According to Deffenbacher, this type of counseling succeeded in keeping anger levels down and road rage to a minimum for one full year after treatment. "As they learned to rethink situations their anger lowered, and they were able to employ less aggressive, safer ways of dealing with the situation," he told Reuters Health.

In the second form of therapy, relaxation coping, individuals are taught relaxation skills--such as breathing exercises or visualizing a calming scene--that can help ease tension in stressful situations.

This approach proved just as effective in calming anger-prone drivers, the study found. Deffenbacher pointed out that relaxation techniques allowed individuals to "lower their anger, think things through more clearly, and make less angry, (less) aggressive choices about how to handle frustrations on the road."

He stressed that while psychotherapy appears to work for the anger-prone, it is too early to say whether it would work for hardcore "road rage" types, especially those brought before the courts.

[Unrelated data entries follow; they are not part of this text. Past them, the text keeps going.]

(* ===== verification/JpegIds.v ===== *)
(** * Identifiers and rectangles of the JPEG library

    Pure parts of [mm_jpeg.c]: the identifiers of sessions and jobs, and the
    crop rectangles. *)

From Stdlib Require Import ZArith Lia.
From stdpp Require Import numbers list gmap strings.
From S2P Require Import Prelude CamTypes JpegExif JpegData JpegBase Jpeg JpegDec JpegMgr.

(** ** Identifiers *)

Lemma ff_ones : 0xff = Z.ones 8.
Proof. reflexivity. Qed.

Lemma shiftl_small a k n : 0 <= k <= n -> 0 <= a -> Z.land (Z.shiftl a n) (Z.ones k) = 0.
Proof.
  intros Hk Ha. rewrite Z.land_ones, Z.shiftl_mul_pow2 by lia. replace n with (k + (n - k)) by lia.
  rewrite Z.pow_add_r by lia. rewrite (Z.mul_comm (2 ^ k)), Z.mul_assoc. apply Z_mod_mult.
Qed.

Section Ids.
Context (s c : Z) (Hs : 0 <= s < 256) (Hc : 0 <= c < 256).

Definition id_low : Z := Z.lor (Z.shiftl s 8) c.

Lemma id_low_bound : 0 <= id_low < 2 ^ 16.
Proof.
  unfold id_low. split; [apply Z.lor_nonneg; split; [apply Z.shiftl_nonneg; lia|lia]|].
  destruct (Z.eq_dec (Z.lor (Z.shiftl s 8) c) 0) as [->|Hne]; [lia|].
  apply Z.log2_lt_pow2; [apply Z.le_neq; split; [apply Z.lor_nonneg; split; [apply Z.shiftl_nonneg; lia|lia]|lia]|].
  rewrite Z.log2_lor by (try apply Z.shiftl_nonneg; lia). apply Z.max_lub_lt.
  - destruct (Z.eq_dec s 0) as [->|]; [by vm_compute|]. rewrite Z.log2_shiftl by lia.
    assert (Z.log2 s < 8) by (apply Z.log2_lt_pow2; lia). lia.
  - destruct (Z.eq_dec c 0) as [->|]; [by vm_compute|]. assert (Z.log2 c < 8) by (apply Z.log2_lt_pow2; lia). lia.
Qed.

(** A job identifier is the counter, with the magic bit of the session set in
    it, above the two indices. *)
Lemma job_id_split hist : 0 <= hist ->
  new_job_id (new_session_id s c) hist = Z.lor (Z.shiftl (Z.lor 256 (hist mod JOB_HIST_MAX)) 16) id_low.
Proof.
  intros Hh. unfold new_job_id, new_session_id, id_low, JOB_ID_MAGICVAL. rewrite Z.rem_mod_nonneg by (unfold JOB_HIST_MAX; lia).
  rewrite u32_id. 2:{ unfold u32_range. rewrite Z.shiftl_mul_pow2 by lia. pose proof (Z.mod_pos_bound hist JOB_HIST_MAX). unfold JOB_HIST_MAX in *. lia. }
  change (Z.shiftl 1 24) with (Z.shiftl 256 16). rewrite Z.shiftl_lor. rewrite <- (Z.lor_assoc (Z.shiftl 256 16)).
  rewrite <- !Z.lor_assoc. f_equal. rewrite Z.lor_assoc. apply Z.lor_comm.
Qed.

Lemma session_id_split : new_session_id s c = Z.lor (Z.shiftl 256 16) id_low.
Proof. unfold new_session_id, id_low, JOB_ID_MAGICVAL. change (Z.shiftl 1 24) with (Z.shiftl 256 16). by rewrite Z.lor_assoc. Qed.

Lemma client_idx_of k : 0 <= k -> GET_CLIENT_IDX (Z.lor (Z.shiftl k 16) id_low) = c.
Proof.
  intros Hk. unfold GET_CLIENT_IDX, id_low. rewrite ff_ones, !Z.land_lor_distr_l, !shiftl_small by lia.
  rewrite !Z.lor_0_l, Z.land_ones by lia. apply Z.mod_small. lia.
Qed.

Lemma session_idx_of k : 0 <= k -> GET_SESSION_IDX (Z.lor (Z.shiftl k 16) id_low) = s.
Proof.
  intros Hk. unfold GET_SESSION_IDX, id_low. rewrite !Z.shiftr_lor, !Z.shiftr_shiftl_l by lia. simpl (16 - 8). simpl (8 - 8).
  rewrite Z.shiftl_0_r. assert (Hc0 : Z.shiftr c 8 = 0) by (rewrite Z.shiftr_div_pow2 by lia; apply Z.div_small; lia). rewrite Hc0, Z.lor_0_r.
  rewrite ff_ones, Z.land_lor_distr_l, shiftl_small by lia. rewrite Z.lor_0_l, Z.land_ones by lia. apply Z.mod_small. lia.
Qed.

Lemma counter_of k : 0 <= k -> Z.shiftr (Z.lor (Z.shiftl k 16) id_low) 16 = k.
Proof.
  intros Hk. rewrite Z.shiftr_lor, Z.shiftr_shiftl_l by lia. simpl (16 - 16). rewrite Z.shiftl_0_r.
  pose proof id_low_bound. rewrite (Z.shiftr_div_pow2 id_low), Z.div_small by lia. apply Z.lor_0_r.
Qed.

(** Whatever the counter, also when it has wrapped around. *)
Lemma job_id_any hist : exists k, 0 <= k /\ new_job_id (new_session_id s c) hist = Z.lor (Z.shiftl k 16) id_low.
Proof.
  exists (Z.lor 256 (Z.rem hist JOB_HIST_MAX mod 2 ^ 16)). split; [apply Z.lor_nonneg; pose proof (Z.mod_pos_bound (Z.rem hist JOB_HIST_MAX) (2 ^ 16)); lia|].
  unfold new_job_id. rewrite session_id_split, Z.shiftl_lor.
  assert (E : forall x, u32 (Z.shiftl x 16) = Z.shiftl (x mod 2 ^ 16) 16).
  { intros x. unfold u32. rewrite !Z.shiftl_mul_pow2 by lia. rewrite <- (Z.mul_mod_distr_r x (2 ^ 16) (2 ^ 16)) by lia. reflexivity. }
  rewrite E. rewrite <- !Z.lor_assoc. f_equal. apply Z.lor_comm.
Qed.

End Ids.

Lemma mod_hist_nonneg h : 0 <= Z.lor 256 (h mod JOB_HIST_MAX).
Proof. apply Z.lor_nonneg. pose proof (Z.mod_pos_bound h JOB_HIST_MAX). unfold JOB_HIST_MAX in *. lia. Qed.

(** What of a job counter the identifier keeps. *)
Definition job_number (h : Z) : Z := Z.lor 256 (h mod JOB_HIST_MAX).

(** A job identifier leads back to the session it was made for; two jobs
    have the same identifier exactly when they belong to the same session and
    their counters modulo ten thousand are equal up to bit 8, which the magic
    bit of the session hides: the jobs 0 and 256 of a session share an
    identifier. *)
Theorem job_ids (s c s' c' h h' : Z) (Hs : 0 <= s < 10) (Hc : 0 <= c < 8) (Hs' : 0 <= s' < 10) (Hc' : 0 <= c' < 8)
  (Hh : 0 <= h) (Hh' : 0 <= h') :
  let id := new_job_id (new_session_id s c) h in
  mm_jpeg_get_session id = Some (Z.to_nat c, Z.to_nat s) /\
  (id = new_job_id (new_session_id s' c') h' <->
   s = s' /\ c = c' /\ job_number h = job_number h').
Proof.
  intros id. unfold id, job_number. rewrite !job_id_split by lia. pose proof (mod_hist_nonneg h). pose proof (mod_hist_nonneg h'). split.
  - unfold mm_jpeg_get_session. rewrite client_idx_of, session_idx_of by lia.
    change (Z.of_nat MM_JPEG_MAX_SESSION) with 10. change (Z.of_nat MAX_JPEG_CLIENT_NUM) with 8.
    rewrite (proj2 (Z.leb_gt 10 s)), (proj2 (Z.leb_gt 8 c)) by lia. done.
  - split; [|by intros (-> & -> & ->)]. intros E.
    pose proof (f_equal GET_SESSION_IDX E) as E1. pose proof (f_equal GET_CLIENT_IDX E) as E2. pose proof (f_equal (fun x => Z.shiftr x 16) E) as E3.
    cbv beta in E3. rewrite !session_idx_of in E1 by lia. rewrite !client_idx_of in E2 by lia. by rewrite !counter_of in E3 by lia.
Qed.

Lemma job_ids_witness :
  mm_jpeg_get_session (new_job_id (new_session_id 2 1) 0) = Some (1%nat, 2%nat) /\
  new_job_id (new_session_id 2 1) 0 = new_job_id (new_session_id 2 1) 256.
Proof.
  destruct (job_ids 2 1 2 1 0 256) as [H1 H2]; [lia..|]. split; [exact H1|]. apply H2. repeat split.
Defined.

(** ** Rectangles *)

Lemma ceiling2_even x : 0 <= x < 65535 -> CEILING2 x = 2 * ((x + 1) / 2).
Proof.
  intros Hx. unfold CEILING2. rewrite i32_id by (unfold i32_range; lia).
  change 0xFFFE with (Z.land (Z.ones 16) (Z.lnot (2 ^ 1 - 1))). rewrite Z.land_assoc, Z.land_ones by lia.
  rewrite Z.mod_small by lia. rewrite land_lnot_ones by lia. change (2 ^ 1) with 2. lia.
Qed.

(** The rectangle of the input image that a job sends to the component. *)
Definition job_rect (d : mm_jpeg_dim_t) : omx_rect := (main_rects (default_crop d)).1.

(** For images of up to 65534 lines and columns, a crop rectangle that
    passes the check is handed to the component with even sides, at most one
    pixel longer than asked for, and so ends at most one pixel outside the
    image; where the side asked for is even it ends inside.  A rectangle
    without extent becomes the whole image. *)
Theorem main_crop_bounds d0 (Hw : 0 <= width (src_dim d0) < 65535) (Hh : 0 <= height (src_dim d0) < 65535)
  (Hl : 0 <= left (crop d0) < 65535) (Ht : 0 <= top (crop d0) < 65535) (Hcw : 0 <= r_width (crop d0) < 65535)
  (Hch : 0 <= r_height (crop d0) < 65535) :
  let d := default_crop d0 in let r := job_rect d0 in
  crop_outside d = false ->
  x_width r mod 2 = 0 /\ x_height r mod 2 = 0 /\
  (0 <= x_left r /\ x_left r + x_width r <= width (src_dim d0) + r_width (crop d) mod 2) /\
  (0 <= x_top r /\ x_top r + x_height r <= height (src_dim d0) + r_height (crop d) mod 2) /\
  (r_width (crop d0) = 0 -> r_width (crop d) = width (src_dim d0)).
Proof.
  intros d r Hout.
  assert (Hd : src_dim d = src_dim d0 /\ left (crop d) = left (crop d0) /\ top (crop d) = top (crop d0) /\
    0 <= r_width (crop d) < 65535 /\ 0 <= r_height (crop d) < 65535 /\ (r_width (crop d0) = 0 -> r_width (crop d) = width (src_dim d0))).
  { unfold d, default_crop. destruct (Z.eqb_spec (r_width (crop d0)) 0); simpl; [repeat split; lia|].
    destruct (Z.eqb_spec (r_height (crop d0)) 0); simpl; repeat split; lia. }
  destruct Hd as (E1 & E2 & E3 & Hw' & Hh' & Hz). unfold crop_outside in Hout. apply orb_false_iff in Hout as [O1 O2].
  apply Z.ltb_ge in O1, O2. rewrite E1, E2, E3 in *. rewrite i32_id in O1, O2 by (unfold i32_range; lia).
  unfold r, job_rect. fold d. unfold main_rects. rewrite E2, E3. destruct (_ || _); simpl; [|pose proof (Z.mod_pos_bound (r_width (crop d)) 2);
    pose proof (Z.mod_pos_bound (r_height (crop d)) 2); repeat split; lia].
  rewrite !ceiling2_even by lia.
  assert (forall x, 2 * ((x + 1) / 2) = x + x mod 2) as Hev by (intros x; Z.to_euclidean_division_equations; lia).
  split; [by rewrite Z.mul_comm, Z.mod_mul|]. split; [by rewrite Z.mul_comm, Z.mod_mul|]. rewrite !Hev. repeat split; lia.
Qed.

(** An odd side is made longer than the image. *)
Definition odd_image : mm_jpeg_dim_t :=
  {| src_dim := {| width := 5; height := 4 |}; dst_dim := {| width := 2; height := 2 |};
     crop := {| left := 2; top := 0; r_width := 3; r_height := 4 |} |}.

Lemma main_crop_bounds_witness :
  crop_outside (default_crop odd_image) = false /\ x_left (job_rect odd_image) + x_width (job_rect odd_image) = 6 /\
  x_left (job_rect odd_image) + x_width (job_rect odd_image) <= 5 + 3 mod 2.
Proof.
  split; [reflexivity|]. split; [reflexivity|].
  apply (main_crop_bounds odd_image); simpl; try lia. reflexivity.
Defined.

"Repeat offenders may have different characteristics," he said, including being uncooperative when counseling is made available. Any mandated therapy "will need to build in interventions that to deal with resistance to counseling and to being mandated to attend," Deffenbacher said.

For the rest of us, a few simple steps might help us cruise on through to safer, serene driving:

-- Ditch the anger before you drive. People who get behind the wheel hot and bothered are "like a lit fuse ready to explode," Deffenbacher said. Using relaxation techniques to help ease anger could spare drivers further troubles down the road.

-- Get to know what makes you mad. Deffenbacher suggests habitually frustrated drivers take notes on those situations (i.e., getting cut off, or tailgaters) that really get their goat. "When you know yourself better, you will be able to see or feel anger coming on and be able to intercept it."

-- Take your mind off it. Did another driver just flip you the bird as he drove by? Never mind. Turn the radio to your favorite music station, think about a loved one, even hum a tune. Anything to distract you from the stressor.

-- Remember, this isn't Indy. "Driving is not a competition," Deffenbacher points out. "If you are a competitive driver, change your attitude and see how it feels." This means driving for yourself, not others. "If they want to go faster, let them. If they want to move into your lane, let them." The key, he said, is to bliss out and "accept that others will drive differently than you would like them to."